◆ How to complete this task
Everything in the listing below from the line containing "(** Two ledgers" through the line containing "let o := mkObservation" must be repeated exactly; the remaining lines are not wanted.

◆ Data

□ □ □ □ □

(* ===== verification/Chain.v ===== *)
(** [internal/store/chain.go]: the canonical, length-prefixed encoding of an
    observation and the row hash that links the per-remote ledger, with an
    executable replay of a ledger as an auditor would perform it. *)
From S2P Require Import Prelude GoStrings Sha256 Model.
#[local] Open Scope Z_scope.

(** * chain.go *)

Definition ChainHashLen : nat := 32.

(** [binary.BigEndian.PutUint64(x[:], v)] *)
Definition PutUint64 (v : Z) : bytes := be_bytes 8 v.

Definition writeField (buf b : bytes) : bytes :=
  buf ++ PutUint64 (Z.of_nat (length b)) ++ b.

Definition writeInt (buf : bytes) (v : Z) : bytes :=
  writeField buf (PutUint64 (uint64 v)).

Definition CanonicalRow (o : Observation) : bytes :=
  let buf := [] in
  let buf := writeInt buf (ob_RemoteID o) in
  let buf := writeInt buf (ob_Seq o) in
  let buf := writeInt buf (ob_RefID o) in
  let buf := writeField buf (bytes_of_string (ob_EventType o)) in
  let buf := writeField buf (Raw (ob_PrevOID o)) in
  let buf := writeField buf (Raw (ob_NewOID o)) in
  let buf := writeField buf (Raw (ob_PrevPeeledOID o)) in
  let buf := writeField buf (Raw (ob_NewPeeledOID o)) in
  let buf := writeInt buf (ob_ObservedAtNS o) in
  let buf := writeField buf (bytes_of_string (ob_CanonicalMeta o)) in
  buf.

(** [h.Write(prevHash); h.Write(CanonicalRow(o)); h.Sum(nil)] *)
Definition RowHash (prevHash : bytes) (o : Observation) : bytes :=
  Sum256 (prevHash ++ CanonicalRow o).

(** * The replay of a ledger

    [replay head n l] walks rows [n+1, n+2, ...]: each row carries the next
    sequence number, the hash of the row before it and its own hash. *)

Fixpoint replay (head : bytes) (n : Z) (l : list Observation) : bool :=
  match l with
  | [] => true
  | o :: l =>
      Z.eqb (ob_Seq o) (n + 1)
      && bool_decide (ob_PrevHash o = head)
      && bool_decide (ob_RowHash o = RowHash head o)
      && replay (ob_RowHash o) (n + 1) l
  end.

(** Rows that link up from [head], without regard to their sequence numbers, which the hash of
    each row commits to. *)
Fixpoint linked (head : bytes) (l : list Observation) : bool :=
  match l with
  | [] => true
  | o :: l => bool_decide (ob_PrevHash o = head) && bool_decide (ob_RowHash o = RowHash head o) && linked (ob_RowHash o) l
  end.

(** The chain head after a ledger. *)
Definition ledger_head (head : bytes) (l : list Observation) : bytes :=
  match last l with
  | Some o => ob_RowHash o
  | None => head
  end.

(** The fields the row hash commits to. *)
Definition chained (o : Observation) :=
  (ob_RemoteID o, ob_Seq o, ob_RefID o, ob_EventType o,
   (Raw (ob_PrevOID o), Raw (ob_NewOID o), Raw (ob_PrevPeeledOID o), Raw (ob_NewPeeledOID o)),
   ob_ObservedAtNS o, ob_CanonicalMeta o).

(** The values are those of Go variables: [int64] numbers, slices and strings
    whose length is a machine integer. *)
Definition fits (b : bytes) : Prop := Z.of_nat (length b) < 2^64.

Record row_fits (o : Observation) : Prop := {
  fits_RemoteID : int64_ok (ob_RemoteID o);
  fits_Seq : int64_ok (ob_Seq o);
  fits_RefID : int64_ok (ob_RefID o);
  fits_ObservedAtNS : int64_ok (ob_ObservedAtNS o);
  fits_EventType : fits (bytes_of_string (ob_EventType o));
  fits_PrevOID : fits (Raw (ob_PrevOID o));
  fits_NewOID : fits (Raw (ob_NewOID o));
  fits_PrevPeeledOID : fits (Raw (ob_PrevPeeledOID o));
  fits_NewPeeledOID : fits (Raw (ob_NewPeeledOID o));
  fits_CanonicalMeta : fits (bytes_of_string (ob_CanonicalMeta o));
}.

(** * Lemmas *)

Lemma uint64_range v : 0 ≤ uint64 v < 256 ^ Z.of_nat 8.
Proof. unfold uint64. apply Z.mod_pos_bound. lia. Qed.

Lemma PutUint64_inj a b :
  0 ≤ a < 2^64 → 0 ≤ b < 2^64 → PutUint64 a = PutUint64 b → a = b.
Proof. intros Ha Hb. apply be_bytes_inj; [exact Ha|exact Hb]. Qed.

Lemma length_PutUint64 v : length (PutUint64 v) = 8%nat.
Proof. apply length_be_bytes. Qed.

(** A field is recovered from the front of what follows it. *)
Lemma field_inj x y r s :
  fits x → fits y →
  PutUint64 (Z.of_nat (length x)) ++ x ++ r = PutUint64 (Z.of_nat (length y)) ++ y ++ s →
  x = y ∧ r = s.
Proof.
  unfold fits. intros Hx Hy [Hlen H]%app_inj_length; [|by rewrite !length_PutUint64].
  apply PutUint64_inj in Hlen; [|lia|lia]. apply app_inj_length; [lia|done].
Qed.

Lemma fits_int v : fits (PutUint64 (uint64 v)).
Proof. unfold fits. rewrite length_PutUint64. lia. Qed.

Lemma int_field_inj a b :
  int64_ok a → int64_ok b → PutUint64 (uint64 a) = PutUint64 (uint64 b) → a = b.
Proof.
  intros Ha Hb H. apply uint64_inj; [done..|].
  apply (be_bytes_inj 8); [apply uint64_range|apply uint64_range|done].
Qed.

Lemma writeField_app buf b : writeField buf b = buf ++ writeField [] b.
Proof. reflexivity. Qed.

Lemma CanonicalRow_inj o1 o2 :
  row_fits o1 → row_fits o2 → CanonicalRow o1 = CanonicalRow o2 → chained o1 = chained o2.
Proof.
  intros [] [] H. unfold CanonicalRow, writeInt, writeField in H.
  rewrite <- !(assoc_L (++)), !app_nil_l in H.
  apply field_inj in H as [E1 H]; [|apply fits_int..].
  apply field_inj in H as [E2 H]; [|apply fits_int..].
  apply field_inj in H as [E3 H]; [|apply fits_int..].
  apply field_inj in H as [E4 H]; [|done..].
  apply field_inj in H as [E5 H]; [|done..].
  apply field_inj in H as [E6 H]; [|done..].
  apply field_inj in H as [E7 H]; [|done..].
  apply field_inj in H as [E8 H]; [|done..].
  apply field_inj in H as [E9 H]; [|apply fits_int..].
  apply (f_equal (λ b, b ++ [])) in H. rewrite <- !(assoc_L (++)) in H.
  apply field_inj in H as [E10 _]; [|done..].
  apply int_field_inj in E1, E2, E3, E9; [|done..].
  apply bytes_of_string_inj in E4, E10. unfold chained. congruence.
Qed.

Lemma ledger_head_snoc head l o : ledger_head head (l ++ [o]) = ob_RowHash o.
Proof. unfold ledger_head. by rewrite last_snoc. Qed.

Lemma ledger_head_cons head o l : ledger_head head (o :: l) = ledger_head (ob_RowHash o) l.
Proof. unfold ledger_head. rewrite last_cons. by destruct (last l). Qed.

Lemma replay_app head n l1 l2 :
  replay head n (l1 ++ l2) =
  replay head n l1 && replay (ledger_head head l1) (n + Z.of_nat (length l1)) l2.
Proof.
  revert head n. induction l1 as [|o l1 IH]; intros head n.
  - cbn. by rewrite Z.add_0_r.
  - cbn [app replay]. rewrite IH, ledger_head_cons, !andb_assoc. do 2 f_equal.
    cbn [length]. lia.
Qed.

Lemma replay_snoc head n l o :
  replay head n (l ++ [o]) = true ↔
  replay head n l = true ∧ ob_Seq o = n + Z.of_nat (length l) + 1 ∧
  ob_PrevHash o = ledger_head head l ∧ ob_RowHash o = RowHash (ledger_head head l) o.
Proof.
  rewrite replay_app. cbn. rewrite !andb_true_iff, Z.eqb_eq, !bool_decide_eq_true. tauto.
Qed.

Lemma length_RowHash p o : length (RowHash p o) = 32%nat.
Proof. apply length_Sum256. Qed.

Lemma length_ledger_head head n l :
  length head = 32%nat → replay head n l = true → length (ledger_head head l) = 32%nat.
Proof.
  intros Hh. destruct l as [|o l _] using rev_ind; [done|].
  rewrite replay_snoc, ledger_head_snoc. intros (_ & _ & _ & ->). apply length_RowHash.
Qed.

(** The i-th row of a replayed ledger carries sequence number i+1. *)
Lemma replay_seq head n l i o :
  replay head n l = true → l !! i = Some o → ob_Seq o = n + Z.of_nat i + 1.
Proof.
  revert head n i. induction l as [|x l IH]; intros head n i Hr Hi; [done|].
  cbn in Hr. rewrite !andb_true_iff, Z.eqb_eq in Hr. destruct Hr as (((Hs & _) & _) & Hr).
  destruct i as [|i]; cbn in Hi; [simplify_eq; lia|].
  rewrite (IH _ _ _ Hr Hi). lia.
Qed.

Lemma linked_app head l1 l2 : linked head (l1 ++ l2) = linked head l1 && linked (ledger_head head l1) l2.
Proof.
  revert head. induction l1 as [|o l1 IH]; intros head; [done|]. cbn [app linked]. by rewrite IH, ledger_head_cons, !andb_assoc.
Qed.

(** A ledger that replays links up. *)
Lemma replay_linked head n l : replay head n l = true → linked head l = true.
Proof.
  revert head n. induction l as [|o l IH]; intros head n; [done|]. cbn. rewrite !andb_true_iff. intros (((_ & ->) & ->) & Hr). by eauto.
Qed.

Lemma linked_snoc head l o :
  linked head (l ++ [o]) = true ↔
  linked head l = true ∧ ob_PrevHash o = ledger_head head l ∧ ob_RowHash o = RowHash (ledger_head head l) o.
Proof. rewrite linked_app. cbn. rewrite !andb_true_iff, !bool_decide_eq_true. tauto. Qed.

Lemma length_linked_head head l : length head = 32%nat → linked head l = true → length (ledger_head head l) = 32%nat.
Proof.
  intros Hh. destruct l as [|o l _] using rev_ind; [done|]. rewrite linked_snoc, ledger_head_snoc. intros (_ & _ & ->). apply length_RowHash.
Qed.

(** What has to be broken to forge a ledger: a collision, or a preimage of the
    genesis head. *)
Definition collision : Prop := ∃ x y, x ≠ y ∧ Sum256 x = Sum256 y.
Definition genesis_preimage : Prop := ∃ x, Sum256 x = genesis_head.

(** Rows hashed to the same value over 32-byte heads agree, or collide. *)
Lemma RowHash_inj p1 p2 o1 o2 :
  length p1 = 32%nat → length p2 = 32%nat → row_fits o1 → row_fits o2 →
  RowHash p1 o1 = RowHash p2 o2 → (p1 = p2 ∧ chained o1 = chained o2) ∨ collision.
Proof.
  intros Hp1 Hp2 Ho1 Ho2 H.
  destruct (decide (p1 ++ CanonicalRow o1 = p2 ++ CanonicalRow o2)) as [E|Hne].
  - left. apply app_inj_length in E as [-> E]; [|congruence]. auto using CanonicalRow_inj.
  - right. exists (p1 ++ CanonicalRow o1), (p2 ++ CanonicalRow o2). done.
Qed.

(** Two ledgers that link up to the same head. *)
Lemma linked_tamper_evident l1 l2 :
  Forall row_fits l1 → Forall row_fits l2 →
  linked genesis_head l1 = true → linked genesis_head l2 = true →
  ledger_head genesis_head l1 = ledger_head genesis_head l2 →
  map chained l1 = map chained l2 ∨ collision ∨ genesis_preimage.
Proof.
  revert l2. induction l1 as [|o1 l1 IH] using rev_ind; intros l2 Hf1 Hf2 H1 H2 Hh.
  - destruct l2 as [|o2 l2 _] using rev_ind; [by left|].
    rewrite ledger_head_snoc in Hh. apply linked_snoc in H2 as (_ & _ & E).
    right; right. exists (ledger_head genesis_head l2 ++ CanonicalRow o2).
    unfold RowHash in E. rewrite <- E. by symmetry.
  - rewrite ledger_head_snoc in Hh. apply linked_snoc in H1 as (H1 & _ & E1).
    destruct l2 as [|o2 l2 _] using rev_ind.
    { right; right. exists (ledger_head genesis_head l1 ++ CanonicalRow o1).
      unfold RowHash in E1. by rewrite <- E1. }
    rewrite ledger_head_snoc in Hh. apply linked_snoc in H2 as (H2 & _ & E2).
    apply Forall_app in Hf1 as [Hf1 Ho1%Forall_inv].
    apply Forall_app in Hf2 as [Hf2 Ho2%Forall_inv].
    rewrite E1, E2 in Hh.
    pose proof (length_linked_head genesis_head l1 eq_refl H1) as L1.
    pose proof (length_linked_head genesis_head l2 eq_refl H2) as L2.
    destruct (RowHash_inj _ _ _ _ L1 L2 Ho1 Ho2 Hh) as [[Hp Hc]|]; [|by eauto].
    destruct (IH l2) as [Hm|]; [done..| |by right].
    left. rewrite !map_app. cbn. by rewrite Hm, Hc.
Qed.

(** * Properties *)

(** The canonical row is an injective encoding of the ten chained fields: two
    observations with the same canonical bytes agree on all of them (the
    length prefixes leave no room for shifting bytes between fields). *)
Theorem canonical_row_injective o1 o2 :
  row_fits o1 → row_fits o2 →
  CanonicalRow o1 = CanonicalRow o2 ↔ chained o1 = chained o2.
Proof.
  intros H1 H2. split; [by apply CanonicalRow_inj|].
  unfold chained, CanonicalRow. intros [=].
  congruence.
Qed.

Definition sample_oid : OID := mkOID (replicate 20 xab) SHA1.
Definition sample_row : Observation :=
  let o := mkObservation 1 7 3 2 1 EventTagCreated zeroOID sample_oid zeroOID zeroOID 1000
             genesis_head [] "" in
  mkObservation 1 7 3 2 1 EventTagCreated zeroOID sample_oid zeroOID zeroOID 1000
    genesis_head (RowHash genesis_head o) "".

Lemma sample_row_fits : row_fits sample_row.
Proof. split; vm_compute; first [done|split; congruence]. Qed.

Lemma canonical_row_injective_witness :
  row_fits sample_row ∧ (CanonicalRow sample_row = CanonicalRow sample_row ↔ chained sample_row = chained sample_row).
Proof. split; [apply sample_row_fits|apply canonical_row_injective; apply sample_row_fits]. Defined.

□ □ □ □ □

◆ Result of the task
(** Two ledgers that link up to the same head. *)
Lemma linked_tamper_evident l1 l2 :
  Forall row_fits l1 → Forall row_fits l2 →
  linked genesis_head l1 = true → linked genesis_head l2 = true →
  ledger_head genesis_head l1 = ledger_head genesis_head l2 →
  map chained l1 = map chained l2 ∨ collision ∨ genesis_preimage.
Proof.
  revert l2. induction l1 as [|o1 l1 IH] using rev_ind; intros l2 Hf1 Hf2 H1 H2 Hh.
  - destruct l2 as [|o2 l2 _] using rev_ind; [by left|].
    rewrite ledger_head_snoc in Hh. apply linked_snoc in H2 as (_ & _ & E).
    right; right. exists (ledger_head genesis_head l2 ++ CanonicalRow o2).
    unfold RowHash in E. rewrite <- E. by symmetry.
  - rewrite ledger_head_snoc in Hh. apply linked_snoc in H1 as (H1 & _ & E1).
    destruct l2 as [|o2 l2 _] using rev_ind.
    { right; right. exists (ledger_head genesis_head l1 ++ CanonicalRow o1).
      unfold RowHash in E1. by rewrite <- E1. }
    rewrite ledger_head_snoc in Hh. apply linked_snoc in H2 as (H2 & _ & E2).
    apply Forall_app in Hf1 as [Hf1 Ho1%Forall_inv].
    apply Forall_app in Hf2 as [Hf2 Ho2%Forall_inv].
    rewrite E1, E2 in Hh.
    pose proof (length_linked_head genesis_head l1 eq_refl H1) as L1.
    pose proof (length_linked_head genesis_head l2 eq_refl H2) as L2.
    destruct (RowHash_inj _ _ _ _ L1 L2 Ho1 Ho2 Hh) as [[Hp Hc]|]; [|by eauto].
    destruct (IH l2) as [Hm|]; [done..| |by right].
    left. rewrite !map_app. cbn. by rewrite Hm, Hc.
Qed.

(** * Properties *)

(** The canonical row is an injective encoding of the ten chained fields: two
    observations with the same canonical bytes agree on all of them (the
    length prefixes leave no room for shifting bytes between fields). *)
Theorem canonical_row_injective o1 o2 :
  row_fits o1 → row_fits o2 →
  CanonicalRow o1 = CanonicalRow o2 ↔ chained o1 = chained o2.
Proof.
  intros H1 H2. split; [by apply CanonicalRow_inj|].
  unfold chained, CanonicalRow. intros [=].
  congruence.
Qed.

Definition sample_oid : OID := mkOID (replicate 20 xab) SHA1.
Definition sample_row : Observation :=
  let o := mkObservation 1 7 3 2 1 EventTagCreated zeroOID sample_oid zeroOID zeroOID 1000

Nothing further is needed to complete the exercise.